*Work order*
In the records below, find the line that contains "cd_val : gval n' = gval n \/ gval n' = VNil;" and the line that contains "Proof. intros [_", then retype exactly those two lines and every line between them.

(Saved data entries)
BEGIN
(* ===== verification/GcTable.v ===== *)
(** * Tables under the collector

    The collector turns the keys of empty nodes into dead keys and removes
    entries of weak tables; a table stays well formed, and keeps the tag
    methods that are looked up in it. *)

From S2P Require Import Prelude Clib Opcodes Object Debug Table TableNum TableSet TableOps Auxlib.
From S2P Require Import State Barrier Func Tm Do StateFacts.

#[local] Opaque mpos arrayindex.

Section tables.
Context `{Host}.

Definition table_wf (h : Table) : Prop := exists cs, tinv h cs.

(** [n'] is [n], or [n] without its value, or with a dead key as well. *)
Record cleared (n n' : Node) : Prop := {
cd_val : gval n' = gval n \/ gval n' = VNil;
cd_next : gnext n' = gnext n;
cd_key : gkey n' = gkey n \/ gval n' = VNil /\ exists k, gkey n = LiveKey k /\ gkey n' = DeadKey k /\ k <> VNil
}.

Lemma cleared_orig n n' : cleared n n' -> orig (gkey n') = orig (gkey n).
Proof. intros [_ _ [->|(_ & k & -> & -> & _)]]; done. Qed.

Lemma cleared_unused n n' : cleared n n' -> unused n' <-> unused n.
Proof.
  intros [_ _ [E|(_ & k & E1 & E2 & Hk)]]; unfold unused; [by rewrite E|]. rewrite E1, E2.
  split; [done|]. intros [=]. done.
Qed.

Lemma cleared_refl n : cleared n n.
Proof. split; auto. Qed.

Lemma bury_cleared n : cleared n (bury n).
Proof. destruct (bury_buried n) as [Hv Hn Hk]. split; [by left|done|]. by rewrite Hv. Qed.

Lemma removeentry_cleared n : cleared n (removeentry (set_gval VNil n)).
Proof.
  pose proof (bury_buried (set_gval VNil n)) as [Hv Hn Hk].
  change (bury (set_gval VNil n)) with (removeentry (set_gval VNil n)) in *. cbn [gval gnext gkey set_gval] in *.
  split; [by right; rewrite Hv|by rewrite Hn|]. destruct Hk as [Hk|(_ & k & H1 & H2 & H3)]; [by left|].
  right. split; [by rewrite Hv|]. by exists k.
Qed.

(** ** A table with entries removed is well formed. *)

Record table_cleared (t t' : Table) : Prop := {
tc_array : Forall2 (fun v v' => v' = v \/ v' = VNil) (array t) (array t');
tc_nodes : Forall2 cleared (node t) (node t');
tc_rest : metatable t' = metatable t /\ lsizenode t' = lsizenode t /\ dummy t' = dummy t /\ lastfree t' = lastfree t
}.

Section cleared_table.
Variables (t t' : Table) (cs : list (list Z)).
Hypothesis Hc : table_cleared t t'.
Hypothesis Hi : tinv t cs.

Lemma tc_back i n' : getZ (node t') i = Some n' -> exists n, getZ (node t) i = Some n /\ cleared n n'.
Proof using Hc.
  unfold getZ. destruct (0 <=? i); [|done]. intros E.
  destruct (Forall2_lookup_r _ _ _ _ _ (tc_nodes _ _ Hc) E) as (n & Hn & Hcl). eauto.
Qed.

Lemma tc_forth i n : getZ (node t) i = Some n -> exists n', getZ (node t') i = Some n' /\ cleared n n'.
Proof using Hc.
  unfold getZ. destruct (0 <=? i); [|done]. intros E.
  destruct (Forall2_lookup_l _ _ _ _ _ (tc_nodes _ _ Hc) E) as (n' & Hn & Hcl). eauto.
Qed.

Lemma tc_node_length : lenZ (node t') = lenZ (node t).
Proof using Hc. unfold lenZ. by rewrite (list.Forall2_length _ _ _ (tc_nodes _ _ Hc)). Qed.

Lemma tc_sizearray : sizearray t' = sizearray t.
Proof using Hc. unfold sizearray, lenZ. by rewrite (list.Forall2_length _ _ _ (tc_array _ _ Hc)). Qed.

Lemma tc_mpos k : mpos t' k = mpos t k.
Proof using Hc. apply mpos_lsizenode, (tc_rest _ _ Hc). Qed.

Lemma tc_in_array k : in_array t' k <-> in_array t k.
Proof using Hc. unfold in_array. by rewrite tc_sizearray. Qed.

Lemma tc_entry i k n' : entry t' cs i k n' -> exists n, entry t cs i k n.
Proof using Hc.
  intros (H1 & H2 & H3 & H4). destruct (tc_back _ _ H1) as (n & Hn & [_ _ [E|(_ & k' & _ & E & _)]]).
  - exists n. rewrite tc_mpos in H4. rewrite E in H2. by apply entry_key.
  - congruence.
Qed.

Lemma tc_sized : sized t'.
Proof using Hc Hi.
  destruct (ti_size _ _ Hi) as [H1 H2]. destruct (tc_rest _ _ Hc) as (_ & El & _). split.
  - by rewrite El.
  - by rewrite tc_node_length, El.
Qed.

Lemma tc_keys i n' : getZ (node t') i = Some n' -> ~ unused n' ->
  good_key (orig (gkey n')) /\ ~ in_array t' (orig (gkey n')) /\
  exists m, getZ (node t') (mpos t' (orig (gkey n'))) = Some m /\ ~ unused m.
Proof using Hc Hi.
  intros Hn' Hu. destruct (tc_back _ _ Hn') as (n & Hn & Hb).
  rewrite (cleared_unused _ _ Hb) in Hu. rewrite (cleared_orig _ _ Hb), tc_mpos, tc_in_array.
  destruct (ti_keys _ _ Hi i n Hn Hu) as (H1 & H2 & m & Hm & Hmu). split; [done|]. split; [done|].
  destruct (tc_forth _ _ Hm) as (m' & Hm' & Hb'). exists m'. by rewrite (cleared_unused _ _ Hb').
Qed.

Lemma tc_brent i n' : getZ (node t') i = Some n' -> ~ unused n' -> reach cs (mpos t' (orig (gkey n'))) i ->
  exists m, getZ (node t') (mpos t' (orig (gkey n'))) = Some m /\ mpos t' (orig (gkey m)) = mpos t' (orig (gkey n')).
Proof using Hc Hi.
  intros Hn' Hu. destruct (tc_back _ _ Hn') as (n & Hn & Hb).
  rewrite (cleared_unused _ _ Hb) in Hu. rewrite (cleared_orig _ _ Hb), tc_mpos. intros Hr.
  destruct (ti_brent _ _ Hi i n Hn Hu Hr) as (m & Hm & E).
  destruct (tc_forth _ _ Hm) as (m' & Hm' & Hb'). exists m'. split; [done|].
  by rewrite (cleared_orig _ _ Hb'), !tc_mpos.
Qed.

Lemma tc_ghost i j k n' m' : entry t' cs i k n' -> getZ (node t') j = Some m' -> gkey m' = DeadKey k ->
  reach cs (mpos t' k) j -> ~ reach cs j i.
Proof using Hc Hi.
  intros H1 Hm' Hk. destruct (tc_entry _ _ _ H1) as (n & H1').
  destruct (tc_back _ _ Hm') as (m & Hm & [_ _ [E|(_ & k2 & E1 & E2 & Hk2)]]); rewrite tc_mpos.
  - apply (ti_ghost _ _ Hi i j k n m); [done|done|congruence].
  - assert (k2 = k) as -> by congruence. intros Hr _.
    assert (i = j) as -> by (eapply (ti_unique _ _ Hi i j k k n m); [done|by apply entry_key|done]).
    destruct H1 as (H3 & H4 & _). congruence.
Qed.

Lemma cleared_tinv : tinv t' cs.
Proof using Hc Hi.
  split.
  - apply tc_sized.
  - destruct (ti_chains _ _ Hi) as [H1 H2]. split.
    + eapply list.Forall_impl; [exact H1|]. intros c. apply linked_frame. intros x n _ Hn.
      destruct (tc_forth _ _ Hn) as (n' & Hn' & []). eauto.
    + by rewrite (idx_length _ (node t) tc_node_length).
  - intros i n' Hn' Hu. destruct (tc_back _ _ Hn') as (n & Hn & Hb).
    apply (cleared_unused _ _ Hb) in Hu. destruct (ti_unused _ _ Hi _ _ Hn Hu) as [Hin Hv].
    split; [done|]. destruct (cd_val _ _ Hb) as [->|]; done.
  - apply tc_keys.
  - intros i n' v Hn' Hk. destruct (tc_back _ _ Hn') as (n & Hn & [Hv _ [E|(E & _)]]); [|done].
    rewrite E in Hk. destruct Hv as [->|]; [|done]. by eapply ti_dead.
  - apply tc_brent.
  - intros i n' Hn' Hv. destruct (tc_back _ _ Hn') as (n & Hn & Hb).
    rewrite (cleared_orig _ _ Hb), tc_mpos. apply (ti_visible _ _ Hi); [done|].
    destruct (cd_val _ _ Hb) as [<-|]; done.
  - intros i j k k' n n' H1 H2. destruct (tc_entry _ _ _ H1) as (m & H1').
    destruct (tc_entry _ _ _ H2) as (m' & H2'). by apply (ti_unique _ _ Hi i j k k' m m').
  - apply tc_ghost.
  - destruct (tc_rest _ _ Hc) as (_ & _ & Ed & Ef). rewrite Ed, Ef, tc_node_length.
    intros Hd. destruct (ti_free _ _ Hi Hd) as [H1 H2]. split; [done|].
    intros i n' Hl Hn'. destruct (tc_back _ _ Hn') as (n & Hn & Hb).
    rewrite (cleared_unused _ _ Hb). by eapply H2.
  - destruct (tc_rest _ _ Hc) as (_ & _ & Ed & Ef). rewrite Ed, Ef. intros Hd.
    destruct (ti_dummy _ _ Hi Hd) as [H1 H2]. split; [|done].
    pose proof (tc_nodes _ _ Hc) as Hns. rewrite H1 in Hns. apply list.Forall2_cons_inv_l in Hns as (n' & l' & Hd1 & Hl & ->).
    apply Forall2_nil_inv_l in Hl as ->. f_equal. destruct Hd1 as [Hv Hn [Hk|(_ & k & [= <-] & _ & Hk)]]; [|done].
    destruct n' as [v' k' x']. cbn in *. subst. by destruct Hv as [-> | ->].
  - rewrite tc_sizearray. apply (ti_array _ _ Hi).
Qed.
End cleared_table.

Lemma table_cleared_wf t t' : table_cleared t t' -> table_wf t -> table_wf t'.
Proof. intros Hc [cs Hi]. exists cs. by apply (cleared_tinv t). Qed.

(** ** Tag methods *)

(** What [fasttm] finds *)
Definition tm_lookup (h : Table) (e : TMS) : option TValue :=
  if testbits (flags h) (Z.shiftl 1 (tms_num e)) then None
  else match (r ← luaH_getstr h (tmname e); load h r) with
       | Ret v => if ttisnil v then None else Some v
       | _ => None
       end.

Lemma getstr_assoc h s : table_wf h -> (r ← luaH_getstr h s; load h r) = Ret (assoc (elems h) (VString s)).
Proof.
  intros [cs Hi]. destruct (luaH_getstr_found _ _ s Hi) as (r & E & Hf). rewrite E. cbn [mbind outcome_bind].
  by apply (found_assoc _ cs).
Qed.

Lemma tm_lookup_assoc h e : table_wf h ->
  tm_lookup h e = if testbits (flags h) (Z.shiftl 1 (tms_num e)) then None
    else let v := assoc (elems h) (VString (tmname e)) in if ttisnil v then None else Some v.
Proof. intros Hw. unfold tm_lookup. by rewrite getstr_assoc. Qed.

Lemma tm_lookup_flags h h' e :
  table_wf h -> table_wf h' -> elems h' = elems h ->
  testbits (flags h') (Z.shiftl 1 (tms_num e)) = testbits (flags h) (Z.shiftl 1 (tms_num e)) \/ tm_lookup h e = None /\
    testbits (flags h') (Z.shiftl 1 (tms_num e)) = true ->
  tm_lookup h' e = tm_lookup h e.
Proof.
  intros Hw Hw' E [Hf|[Hn Hf]]; rewrite (tm_lookup_assoc _ _ Hw'); rewrite Hf; [|done].
  by rewrite (tm_lookup_assoc _ _ Hw), E.
Qed.

(** ** Marking a table

    The table [h'] is [h] after steps of the mark phase: keys of empty nodes
    may be dead, and absent tag methods may be in the cache. *)
Record table_le (h h' : Table) : Prop := {
tl_nodes : Forall2 (fun n n' => n' = n \/ n' = bury n) (node h) (node h');
tl_array : array h' = array h;
tl_rest : metatable h' = metatable h /\ lsizenode h' = lsizenode h /\ dummy h' = dummy h /\ lastfree h' = lastfree h;
tl_tm : table_wf h -> forall e, e = TM_GC \/ e = TM_MODE -> tm_lookup h' e = tm_lookup h e
}.

Lemma bury_bury n : bury (bury n) = bury n.
Proof.
  unfold bury at 2. destruct (ttisnil (gval n)) eqn:E; [|unfold bury; by rewrite E]. unfold bury at 1.
  destruct (bury_buried n) as [Hv _ _]. unfold bury in Hv. rewrite E in Hv. rewrite Hv, E.
  unfold bury. rewrite E. unfold removeentry at 2 3. destruct (gkey n) as [k|k] eqn:Ek; [|unfold removeentry; by rewrite Ek].
  destruct (iscollectable k) eqn:Ec; [done|]. unfold removeentry. by rewrite Ek, Ec.
Qed.

Lemma table_le_cleared h h' : table_le h h' -> table_cleared h h'.
Proof.
  intros [Hn Ha Hr _]. split; [| |done].
  - rewrite Ha. apply Forall2_same_length_lookup_2; [done|]. intros i v v' Hv Hv'. left. congruence.
  - eapply list.Forall2_impl; [exact Hn|]. intros n n' [-> | ->]; [apply cleared_refl|apply bury_cleared].
Qed.

Lemma table_le_wf h h' : table_le h h' -> table_wf h -> table_wf h'.
Proof. intros Hl. by apply table_cleared_wf, table_le_cleared. Qed.

Lemma table_le_refl h : table_le h h.
Proof.
  split; [|done|done|done]. apply Forall2_same_length_lookup_2; [done|]. intros i v v' Hv Hv'. left. congruence.
Qed.

Lemma table_le_trans h1 h2 h3 : table_le h1 h2 -> table_le h2 h3 -> table_le h1 h3.
Proof.
  intros H12 H23. destruct (tl_rest _ _ H12) as (? & ? & ? & ?), (tl_rest _ _ H23) as (? & ? & ? & ?). split.
  - eapply list.Forall2_trans; [|apply (tl_nodes _ _ H12)|apply (tl_nodes _ _ H23)].
    intros n n' n'' [-> | ->] [-> | ->]; auto. right. apply bury_bury.
  - by rewrite (tl_array _ _ H23), (tl_array _ _ H12).
  - split_and!; congruence.
  - intros Hw e He. rewrite (tl_tm _ _ H23 (table_le_wf _ _ H12 Hw) e He). by apply (tl_tm _ _ H12).
Qed.

Lemma elems_node_bury l l' : Forall2 (fun n n' => n' = n \/ n' = bury n) l l' -> elems_node l' = elems_node l.
Proof.
  intros Hf. unfold elems_node. induction Hf as [|n n' l l' Hn Hf IH]; [done|]. cbn.
  assert (E : node_entry n' = node_entry n).
  { destruct Hn as [-> | ->]; [done|]. unfold bury. destruct (ttisnil (gval n)) eqn:En; [|done].
    pose proof (bu_val _ _ (bury_buried n)) as Hv. unfold bury in Hv. rewrite En in Hv.
    unfold node_entry. by rewrite Hv, En. }
  rewrite E. destruct (node_entry n); by rewrite IH.
Qed.

Lemma clear_dead_le h : table_le h (clear_dead h).
Proof.
  assert (Hn : Forall2 (fun n n' => n' = n \/ n' = bury n) (node h) (node (clear_dead h))).
  { cbn. apply list.Forall2_fmap_r. apply Forall2_same_length_lookup_2; [done|]. intros i v v' Hv Hv'. right. assert (v' = v) as -> by congruence. done. }
  split; [done|done|done|]. intros Hw e _.
  assert (Hw' : table_wf (clear_dead h)) by (destruct Hw as [cs Hi]; exists cs; by apply clear_dead_tinv).
  apply tm_lookup_flags; [done|done| |by left]. unfold elems. f_equal. by apply elems_node_bury.
Qed.

(** The cache of absent tag methods *)

Lemma testbits_shiftl x n : 0 <= n -> testbits x (Z.shiftl 1 n) = Z.testbit x n.
Proof.
  intros Hn. unfold testbits. rewrite Z.shiftl_1_l. destruct (Z.testbit x n) eqn:E.
  - apply negb_true_iff, Z.eqb_neq. intros E0. assert (Z.testbit (Z.land x (2 ^ n)) n = true) by (rewrite Z.land_spec, E, Z.pow2_bits_true by done; done).
    rewrite E0, Z.bits_0 in *. done.
  - apply negb_false_iff, Z.eqb_eq, Z.bits_inj_0. intros m. rewrite Z.land_spec, Z.pow2_bits_eqb by done.
    destruct (Z.eqb_spec n m) as [<-|]; [by rewrite E|apply andb_false_r].
Qed.

Lemma cache_bit x n m : 0 <= n < 8 -> 0 <= m -> testbits (Z.lor x (u8 (Z.shiftl 1 n))) (Z.shiftl 1 m) = (n =? m) || testbits x (Z.shiftl 1 m).
Proof.
  intros Hn Hm. rewrite !testbits_shiftl by done. rewrite Z.lor_spec, Z.shiftl_1_l, orb_comm. f_equal.
  unfold u8. rewrite Z.mod_small; [apply Z.pow2_bits_eqb; lia|]. split; [lia|]. apply (Z.pow_lt_mono_r 2 n 8); lia.
Qed.

Lemma tms_num_inj e e' : tms_num e = tms_num e' -> e = e'.
Proof. by destruct e, e'. Qed.

Lemma cache_le h e : tms_num e < 8 -> table_wf h -> tm_lookup h e = None ->
  table_le h (with_flags (Z.lor (flags h) (u8 (Z.shiftl 1 (tms_num e)))) h).
Proof.
  intros He [cs Hi] Hn. pose proof (table_le_refl h) as [R1 R2 R3 _]. split; [done|done|done|].
  intros Hw e' _. apply tm_lookup_flags; [done| |done|].
  - apply (table_cleared_wf h); [|done]. split; [|apply (table_le_cleared _ _ (table_le_refl h))|done].
    apply (table_le_cleared _ _ (table_le_refl h)).
  - cbn [flags with_flags]. assert (0 <= tms_num e) by (by destruct e). assert (0 <= tms_num e') by (by destruct e').
    rewrite cache_bit by lia. destruct (Z.eqb_spec (tms_num e) (tms_num e')) as [E|]; [|by left].
    right. apply tms_num_inj in E as <-. done.
Qed.

Lemma fasttm_spec s mt h e :
  body_at s mt = Some (OTable h) -> table_wf h -> tms_num e < 8 ->
  exists s', fasttm (Some mt) e s = Ok (tm_lookup h e) s' /\
    (s' = s \/ exists h', table_le h h' /\ s' = put_body mt (OTable h') s).
Proof.
  intros Hb Hw He. unfold fasttm. rewrite (m_bind_eq _ _ _ _ _ (gco2h_at _ _ _ Hb)).
  destruct (testbits (flags h) _) eqn:Ef.
  { exists s. split; [|by left]. unfold tm_lookup. by rewrite Ef. }
  unfold luaT_gettm. rewrite (m_bind_eq _ _ _ _ _ (gco2h_at _ _ _ Hb)).
  assert (Eg : getstr_value h (tmname e) s = Ok (assoc (elems h) (VString (tmname e))) s)
    by (unfold getstr_value, pure; by rewrite getstr_assoc).
  rewrite (m_bind_eq _ _ _ _ _ Eg). pose proof (tm_lookup_assoc h e Hw) as El. rewrite Ef in El. cbn zeta in El.
  destruct (ttisnil _).
  - eexists. split.
    + rewrite (m_bind_eq _ _ _ _ _ (set_body_eq _ _ _ ltac:(by rewrite Hb))). by rewrite El.
    + right. eexists. split; [|reflexivity]. by apply cache_le.
  - exists s. split; [by rewrite El|by left].
Qed.
End tables.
END
*Your solution*
cd_val : gval n' = gval n \/ gval n' = VNil;
cd_next : gnext n' = gnext n;
cd_key : gkey n' = gkey n \/ gval n' = VNil /\ exists k, gkey n = LiveKey k /\ gkey n' = DeadKey k /\ k <> VNil
}.

Lemma cleared_orig n n' : cleared n n' -> orig (gkey n') = orig (gkey n).
Proof. intros [_ _ [->|(_ & k & -> & -> & _)]]; done. Qed.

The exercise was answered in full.